_AIM OF THE TASK_: Copying nothing before it, reproduce the line that holds "Module strings." and every line after it in the data, exactly.

-------- EXCERPTED DATA

(** * docker-registry-checker: the probing engine of [main.go]

    A shallow embedding of the registry checker: the line filter that
    builds the endpoint list, the body of [worker] that classifies one
    probe, the worker pool of [main] as an interleaving of goroutine
    steps over two buffered channels and a wait group, the progress
    indicator, the sorted report, and the functions that talk to the
    machine (the download of the list, the start and the end of [main],
    the configuration of the Docker daemon) as programs over the calls
    they make, run against every possible answer of the machine.

    Part I embeds the program, Part II names what the properties speak
    about, Part III proves them. *)

From Stdlib Require Import ZArith QArith Qround Qpower Lqa.
From Stdlib Require Import String Ascii DecimalString List Bool Lia Permutation Sorted.
From Stdlib Require SpecFloat DecimalZ DecimalPos.
From stdpp Require Import list strings sorting.

Local Open Scope Z_scope.

(* ================================================================== *)
(** * Part I: the embedding *)
(* ================================================================== *)

(** ** Go strings

    A Go string is a sequence of bytes; [string] (a list of [ascii]) is
    that sequence.  The comparison [a < b] of two Go strings is the
    bytewise lexicographic one, [String.ltb]. *)

Definition byte_of (c : ascii) : Z := Z.of_N (N_of_ascii c).

Module utf8.

(** The code point of a two-byte and of a three-byte sequence, when the
    sequence is a well-formed UTF-8 encoding ([DecodeRuneInString]
    accepts exactly these: no overlong form, no surrogate). *)
Definition continuation (b : Z) : bool := (128 <=? b) && (b <=? 191).

Definition rune2 (c1 c2 : ascii) : option Z :=
  let b1 := byte_of c1 in
  let b2 := byte_of c2 in
  if (194 <=? b1) && (b1 <=? 223) && continuation b2
  then Some (Z.lor (Z.shiftl (Z.land b1 31) 6) (Z.land b2 63))
  else None.

Definition rune3 (c1 c2 c3 : ascii) : option Z :=
  let b1 := byte_of c1 in
  let b2 := byte_of c2 in
  let b3 := byte_of c3 in
  let lo := if b1 =? 224 then 160 else 128 in
  let hi := if b1 =? 237 then 159 else 191 in
  if (224 <=? b1) && (b1 <=? 239) && (lo <=? b2) && (b2 <=? hi) && continuation b3
  then Some (Z.lor (Z.shiftl (Z.land b1 15) 12)
               (Z.lor (Z.shiftl (Z.land b2 63) 6) (Z.land b3 63)))
  else None.

End utf8.

Module unicode.

(** [unicode.IsSpace]: the Unicode White_Space property.  No code point
    above U+3000 has it, so four-byte sequences never encode a space. *)
Definition IsSpace (r : Z) : bool :=
  ((9 <=? r) && (r <=? 13)) || (r =? 32) || (r =? 133) || (r =? 160)
  || (r =? 5760) || ((8192 <=? r) && (r <=? 8202))
  || (r =? 8232) || (r =? 8233) || (r =? 8239) || (r =? 8287) || (r =? 12288).

End unicode.

Module strings.

Definition space1 (c : ascii) : bool := unicode.IsSpace (byte_of c) && (byte_of c <? 128).

Definition space2 (c1 c2 : ascii) : bool :=
  match utf8.rune2 c1 c2 with Some r => unicode.IsSpace r | None => false end.

Definition space3 (c1 c2 c3 : ascii) : bool :=
  match utf8.rune3 c1 c2 c3 with Some r => unicode.IsSpace r | None => false end.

----------------

_PROBLEM SOLUTION_:
Module strings.

Definition space1 (c : ascii) : bool := unicode.IsSpace (byte_of c) && (byte_of c <? 128).

Definition space2 (c1 c2 : ascii) : bool :=
  match utf8.rune2 c1 c2 with Some r => unicode.IsSpace r | None => false end.

Definition space3 (c1 c2 c3 : ascii) : bool :=
  match utf8.rune3 c1 c2 c3 with Some r => unicode.IsSpace r | None => false end.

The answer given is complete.